Le Miroir des Secrets
Cette scène montre une femme nue qui se tient devant un grand miroir, avec une expression de terreur sur le visage. Dans le reflet, on peut voir des figures encapuchonnées, qui semblent la menacer. Autour d’elle, des formes mystérieuses se dessinent dans les ombres, laissant soupçonner la présence d’autres entités maléfiques.
La Danse Macabre
Cette toile a pour sujet un cimetière la nuit. Les morts se sont levés de leurs tombes pour danser une macabre farandole. Des squelettes vêtus de haillons dansent avec des femmes, tandis que des éclairs zèbrent le ciel. Au premier plan, on peut voir un homme qui regarde la scène, avec une expression de terreur mêlée de fascination.

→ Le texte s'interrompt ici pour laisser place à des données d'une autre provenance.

(* ===== verification/TunerInv.v ===== *)
(** * What the thread tuner keeps (tuner.h, tuner.cc)

    For pools that satisfy [ElasticPoolLaws] and bounds in whole steps: sizes stay
    within their bounds, at most one trial is in flight, a window changes at most
    one pool, an undone trial restores the size it started from, and a trial ends
    within [trialWindows] windows whatever the load and the pools do. *)
From stdpp Require Import prelude list.
From Stdlib Require Import ZArith Lia.
From coqutil Require Import Datatypes.RecordSettersUsingExistingGetters.
From S2P Require Import Prelude Double ElasticPool Tuner.
Open Scope Z_scope.

Create HintDb steps.
Lemma divide_min d a b : (d | a) -> (d | b) -> (d | Z.min a b).
Proof. by destruct (Z.min_spec a b) as [[_ ->]|[_ ->]]. Qed.
Lemma divide_max d a b : (d | a) -> (d | b) -> (d | Z.max a b).
Proof. by destruct (Z.max_spec a b) as [[_ ->]|[_ ->]]. Qed.
Lemma divide_round d n : 0 < d -> (d | roundToStep n d).
Proof. intros Hd. unfold roundToStep. destruct (Z.ltb_spec 0 d); [apply Z.divide_factor_r|lia]. Qed.
Lemma roundToStep_bound n d : 0 < d -> 0 <= n -> 0 <= roundToStep n d <= n.
Proof. intros Hd Hn. unfold roundToStep. destruct (Z.ltb_spec 0 d); [|lia]. pose proof (Z.mul_div_le n d). pose proof (Z.div_pos n d). nia. Qed.
Lemma divide_if d (b : bool) x y : (d | x) -> (d | y) -> (d | if b then x else y).
Proof. by destruct b. Qed.
#[export] Hint Resolve divide_min divide_max divide_round divide_if Z.divide_add_r Z.divide_sub_r Z.divide_refl Z.divide_0_r : steps.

Adrian n’a ni femme, ni enfant. A sa mort, sa maison et sa collection reviennent à de lointains parents qui espèrent faire fructifier leur héritage.
Ils ouvrent donc régulièrement la maison pour des visites payantes.
Les héritiers déchantent rapidement.
Car les visiteurs repartent avec l’impression d’être constamment observés. Plusieurs d’entre eux affirment même avoir reconnu Adrian sur certaines des toiles.
La collection et la maison sont donc mises en vente.
Un collectionneur se déclare intéressé.
Celui-ci organise une exposition dans sa galerie d’art à Paris. Puis il se rétracte soudainement.
Il se dit victime de cauchemars et de visions étranges, où les personnages semblent sortir de leur cadre et le suivre partout. La maison ne se vend pas non plus. Les voisins affirment que le peintre est toujours là. A la recherche de ses toiles ?
Les tableaux regagnent donc la maison de la rue des lilas. Celle-ci restera inhabitée, bien qu’on aperçoive parfois une silhouette par les fenêtres.
La totalité des toiles sera détruite quelques années plus tard dans un incendie à l’origine inconnue.